• WORKING DATA:

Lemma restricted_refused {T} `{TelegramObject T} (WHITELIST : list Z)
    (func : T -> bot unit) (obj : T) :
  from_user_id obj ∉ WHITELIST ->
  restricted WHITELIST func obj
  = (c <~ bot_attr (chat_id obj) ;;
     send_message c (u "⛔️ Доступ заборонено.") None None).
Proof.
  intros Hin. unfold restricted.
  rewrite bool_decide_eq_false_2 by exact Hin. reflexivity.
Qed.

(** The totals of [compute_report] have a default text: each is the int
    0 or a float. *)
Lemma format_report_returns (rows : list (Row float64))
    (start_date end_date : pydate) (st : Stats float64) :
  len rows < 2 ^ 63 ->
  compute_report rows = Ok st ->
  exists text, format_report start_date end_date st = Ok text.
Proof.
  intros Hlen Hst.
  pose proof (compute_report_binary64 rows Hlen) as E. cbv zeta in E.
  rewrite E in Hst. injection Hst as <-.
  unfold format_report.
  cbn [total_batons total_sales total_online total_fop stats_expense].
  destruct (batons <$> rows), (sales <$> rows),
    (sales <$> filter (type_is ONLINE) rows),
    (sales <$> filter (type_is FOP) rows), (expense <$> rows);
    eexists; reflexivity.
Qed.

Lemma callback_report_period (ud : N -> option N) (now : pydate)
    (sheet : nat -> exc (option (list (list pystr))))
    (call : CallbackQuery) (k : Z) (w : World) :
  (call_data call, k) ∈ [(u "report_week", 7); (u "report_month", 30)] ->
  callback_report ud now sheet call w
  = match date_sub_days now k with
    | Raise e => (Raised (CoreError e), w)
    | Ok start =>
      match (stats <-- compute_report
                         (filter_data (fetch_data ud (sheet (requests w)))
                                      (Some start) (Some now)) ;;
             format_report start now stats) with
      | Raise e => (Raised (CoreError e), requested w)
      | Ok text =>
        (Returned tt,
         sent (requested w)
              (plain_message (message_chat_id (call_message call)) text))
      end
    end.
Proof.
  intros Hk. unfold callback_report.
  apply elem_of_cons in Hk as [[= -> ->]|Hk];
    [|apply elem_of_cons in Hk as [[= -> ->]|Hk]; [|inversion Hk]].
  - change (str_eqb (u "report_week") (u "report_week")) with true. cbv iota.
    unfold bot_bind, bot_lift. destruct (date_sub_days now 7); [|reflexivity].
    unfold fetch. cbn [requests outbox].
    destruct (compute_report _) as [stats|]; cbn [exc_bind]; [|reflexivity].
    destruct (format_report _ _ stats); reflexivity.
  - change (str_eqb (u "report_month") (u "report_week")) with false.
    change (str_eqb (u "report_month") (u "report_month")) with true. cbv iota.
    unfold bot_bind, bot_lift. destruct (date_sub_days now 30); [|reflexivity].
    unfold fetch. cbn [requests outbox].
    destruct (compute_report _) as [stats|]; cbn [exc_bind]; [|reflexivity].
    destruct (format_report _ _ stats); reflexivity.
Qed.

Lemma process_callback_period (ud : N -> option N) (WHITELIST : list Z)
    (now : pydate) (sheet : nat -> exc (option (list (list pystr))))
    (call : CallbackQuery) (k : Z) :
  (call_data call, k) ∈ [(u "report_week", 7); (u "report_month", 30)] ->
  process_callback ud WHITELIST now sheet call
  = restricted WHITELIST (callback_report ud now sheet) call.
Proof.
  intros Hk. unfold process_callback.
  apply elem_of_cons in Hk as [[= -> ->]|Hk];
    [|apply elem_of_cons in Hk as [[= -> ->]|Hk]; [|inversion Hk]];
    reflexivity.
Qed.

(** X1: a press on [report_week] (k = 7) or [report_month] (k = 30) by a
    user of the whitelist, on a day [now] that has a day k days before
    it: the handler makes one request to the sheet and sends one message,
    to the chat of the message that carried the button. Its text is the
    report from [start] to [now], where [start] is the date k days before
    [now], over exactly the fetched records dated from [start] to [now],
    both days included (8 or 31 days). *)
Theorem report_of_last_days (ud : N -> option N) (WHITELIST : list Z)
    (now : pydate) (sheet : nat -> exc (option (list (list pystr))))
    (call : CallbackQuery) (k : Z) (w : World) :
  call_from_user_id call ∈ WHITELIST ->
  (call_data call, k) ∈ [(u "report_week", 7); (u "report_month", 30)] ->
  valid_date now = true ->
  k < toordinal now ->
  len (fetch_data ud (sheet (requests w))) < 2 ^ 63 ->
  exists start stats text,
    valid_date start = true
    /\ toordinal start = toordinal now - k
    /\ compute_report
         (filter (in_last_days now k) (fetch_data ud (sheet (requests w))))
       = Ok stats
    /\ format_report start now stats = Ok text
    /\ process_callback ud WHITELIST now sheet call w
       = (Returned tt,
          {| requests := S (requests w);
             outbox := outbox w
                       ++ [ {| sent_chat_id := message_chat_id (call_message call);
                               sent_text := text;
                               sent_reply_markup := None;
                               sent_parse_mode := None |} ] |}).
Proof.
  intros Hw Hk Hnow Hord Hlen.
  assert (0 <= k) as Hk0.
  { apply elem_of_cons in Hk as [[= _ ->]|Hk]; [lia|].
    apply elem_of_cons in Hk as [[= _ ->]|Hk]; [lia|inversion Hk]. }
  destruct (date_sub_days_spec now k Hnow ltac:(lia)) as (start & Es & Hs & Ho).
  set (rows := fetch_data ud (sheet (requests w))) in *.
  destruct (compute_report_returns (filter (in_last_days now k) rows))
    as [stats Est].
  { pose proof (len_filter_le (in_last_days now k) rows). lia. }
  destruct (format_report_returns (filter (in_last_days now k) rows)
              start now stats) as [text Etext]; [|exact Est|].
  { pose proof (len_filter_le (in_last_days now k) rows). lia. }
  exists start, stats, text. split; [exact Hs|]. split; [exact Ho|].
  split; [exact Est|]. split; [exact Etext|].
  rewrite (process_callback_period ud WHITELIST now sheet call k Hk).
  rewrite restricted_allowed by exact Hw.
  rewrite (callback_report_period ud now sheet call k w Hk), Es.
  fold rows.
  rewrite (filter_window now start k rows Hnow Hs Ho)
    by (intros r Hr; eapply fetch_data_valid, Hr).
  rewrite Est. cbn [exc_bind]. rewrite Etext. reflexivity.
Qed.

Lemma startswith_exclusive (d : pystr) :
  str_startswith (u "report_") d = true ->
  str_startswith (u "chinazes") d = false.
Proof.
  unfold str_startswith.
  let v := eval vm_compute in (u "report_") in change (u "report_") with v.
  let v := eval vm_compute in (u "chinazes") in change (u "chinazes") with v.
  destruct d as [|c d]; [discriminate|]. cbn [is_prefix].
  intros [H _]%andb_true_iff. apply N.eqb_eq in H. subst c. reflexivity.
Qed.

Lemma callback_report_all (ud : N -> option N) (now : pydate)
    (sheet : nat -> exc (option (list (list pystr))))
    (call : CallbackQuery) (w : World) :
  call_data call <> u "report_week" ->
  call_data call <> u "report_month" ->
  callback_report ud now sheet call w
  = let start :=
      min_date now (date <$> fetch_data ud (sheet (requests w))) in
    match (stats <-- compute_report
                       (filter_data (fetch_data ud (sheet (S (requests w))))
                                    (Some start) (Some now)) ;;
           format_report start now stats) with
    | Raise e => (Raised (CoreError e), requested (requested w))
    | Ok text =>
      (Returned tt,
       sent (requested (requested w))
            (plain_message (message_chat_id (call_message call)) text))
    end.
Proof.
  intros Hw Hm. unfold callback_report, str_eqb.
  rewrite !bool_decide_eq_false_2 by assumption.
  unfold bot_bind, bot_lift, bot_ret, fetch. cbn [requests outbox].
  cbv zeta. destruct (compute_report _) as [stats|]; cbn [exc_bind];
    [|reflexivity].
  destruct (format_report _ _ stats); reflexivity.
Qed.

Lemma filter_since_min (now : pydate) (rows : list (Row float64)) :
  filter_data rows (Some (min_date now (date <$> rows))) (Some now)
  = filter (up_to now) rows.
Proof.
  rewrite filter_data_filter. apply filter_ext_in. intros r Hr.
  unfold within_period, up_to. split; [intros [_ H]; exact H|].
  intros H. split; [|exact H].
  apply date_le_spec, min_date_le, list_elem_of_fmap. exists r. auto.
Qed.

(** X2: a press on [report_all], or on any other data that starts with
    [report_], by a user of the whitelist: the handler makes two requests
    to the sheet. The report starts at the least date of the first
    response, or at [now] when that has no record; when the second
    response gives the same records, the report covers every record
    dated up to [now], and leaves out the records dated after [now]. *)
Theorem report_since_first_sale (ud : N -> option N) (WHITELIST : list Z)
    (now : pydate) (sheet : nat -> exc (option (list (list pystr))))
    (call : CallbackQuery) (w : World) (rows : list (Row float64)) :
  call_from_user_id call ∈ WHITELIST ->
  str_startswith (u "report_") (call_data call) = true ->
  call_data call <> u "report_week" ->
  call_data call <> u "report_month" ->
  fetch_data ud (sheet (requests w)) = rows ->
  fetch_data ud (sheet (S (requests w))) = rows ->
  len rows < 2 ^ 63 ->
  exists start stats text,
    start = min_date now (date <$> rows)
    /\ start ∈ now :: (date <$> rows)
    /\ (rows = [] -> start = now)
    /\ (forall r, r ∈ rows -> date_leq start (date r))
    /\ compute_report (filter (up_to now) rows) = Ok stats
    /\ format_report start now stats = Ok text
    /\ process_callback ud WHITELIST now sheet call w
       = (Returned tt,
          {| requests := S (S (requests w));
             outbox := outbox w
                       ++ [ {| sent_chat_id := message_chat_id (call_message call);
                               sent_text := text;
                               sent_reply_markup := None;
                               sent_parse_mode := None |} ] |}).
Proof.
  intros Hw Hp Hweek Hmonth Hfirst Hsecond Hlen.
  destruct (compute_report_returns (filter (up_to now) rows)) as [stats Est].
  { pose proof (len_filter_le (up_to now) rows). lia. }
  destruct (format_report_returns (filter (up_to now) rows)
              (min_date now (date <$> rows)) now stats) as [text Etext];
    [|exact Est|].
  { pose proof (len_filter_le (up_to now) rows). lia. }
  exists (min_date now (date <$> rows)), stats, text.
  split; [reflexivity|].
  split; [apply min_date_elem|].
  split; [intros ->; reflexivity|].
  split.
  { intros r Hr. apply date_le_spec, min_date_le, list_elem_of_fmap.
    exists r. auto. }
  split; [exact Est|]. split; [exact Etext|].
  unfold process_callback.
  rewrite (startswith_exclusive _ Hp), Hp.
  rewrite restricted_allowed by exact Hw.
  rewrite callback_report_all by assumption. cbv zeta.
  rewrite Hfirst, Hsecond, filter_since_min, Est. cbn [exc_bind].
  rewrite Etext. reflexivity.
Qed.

* * *

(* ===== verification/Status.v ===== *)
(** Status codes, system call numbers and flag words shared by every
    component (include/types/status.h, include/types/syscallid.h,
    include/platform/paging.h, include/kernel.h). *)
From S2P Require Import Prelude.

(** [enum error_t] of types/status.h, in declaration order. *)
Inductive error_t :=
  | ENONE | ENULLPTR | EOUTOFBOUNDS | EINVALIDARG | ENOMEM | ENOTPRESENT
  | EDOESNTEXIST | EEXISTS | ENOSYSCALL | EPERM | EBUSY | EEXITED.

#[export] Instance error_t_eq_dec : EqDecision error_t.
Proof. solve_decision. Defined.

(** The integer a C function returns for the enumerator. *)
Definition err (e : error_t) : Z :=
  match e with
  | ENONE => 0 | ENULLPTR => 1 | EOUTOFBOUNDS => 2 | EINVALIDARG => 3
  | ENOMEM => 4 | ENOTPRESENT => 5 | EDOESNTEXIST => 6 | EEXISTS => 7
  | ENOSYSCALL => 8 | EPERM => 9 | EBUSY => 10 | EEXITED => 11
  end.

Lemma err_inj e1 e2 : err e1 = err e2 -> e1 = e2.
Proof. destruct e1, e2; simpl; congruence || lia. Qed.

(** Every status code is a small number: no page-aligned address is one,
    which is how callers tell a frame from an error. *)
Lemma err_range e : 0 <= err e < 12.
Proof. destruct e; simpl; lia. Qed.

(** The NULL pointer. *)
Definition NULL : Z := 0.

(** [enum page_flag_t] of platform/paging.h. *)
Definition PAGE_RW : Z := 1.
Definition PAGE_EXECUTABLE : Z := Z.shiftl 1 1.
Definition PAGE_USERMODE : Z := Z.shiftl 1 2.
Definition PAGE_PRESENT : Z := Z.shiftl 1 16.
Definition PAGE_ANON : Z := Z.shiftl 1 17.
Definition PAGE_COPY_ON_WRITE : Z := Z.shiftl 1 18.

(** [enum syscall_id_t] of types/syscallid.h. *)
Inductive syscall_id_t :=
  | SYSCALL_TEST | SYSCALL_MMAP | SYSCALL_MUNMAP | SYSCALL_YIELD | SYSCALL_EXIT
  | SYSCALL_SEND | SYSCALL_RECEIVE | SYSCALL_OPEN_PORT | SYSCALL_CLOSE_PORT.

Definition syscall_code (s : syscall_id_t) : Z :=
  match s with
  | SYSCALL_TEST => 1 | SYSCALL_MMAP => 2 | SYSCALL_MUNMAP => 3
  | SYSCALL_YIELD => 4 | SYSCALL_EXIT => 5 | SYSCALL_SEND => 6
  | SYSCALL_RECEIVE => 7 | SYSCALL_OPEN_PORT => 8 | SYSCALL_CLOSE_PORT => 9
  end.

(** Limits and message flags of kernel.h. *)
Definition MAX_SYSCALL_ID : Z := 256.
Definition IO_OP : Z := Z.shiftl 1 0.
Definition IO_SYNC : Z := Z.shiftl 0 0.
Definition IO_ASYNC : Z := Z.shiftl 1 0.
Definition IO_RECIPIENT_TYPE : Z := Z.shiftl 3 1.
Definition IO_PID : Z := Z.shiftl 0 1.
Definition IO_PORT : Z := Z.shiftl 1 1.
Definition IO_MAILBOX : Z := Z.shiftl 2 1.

• EXERCISE DETAILS: Go through the material and select each line with the string "match" in it.

• SOLUTION BELOW:
  = match date_sub_days now k with
      match (stats <-- compute_report
    match (stats <-- compute_report
  match e with
  match s with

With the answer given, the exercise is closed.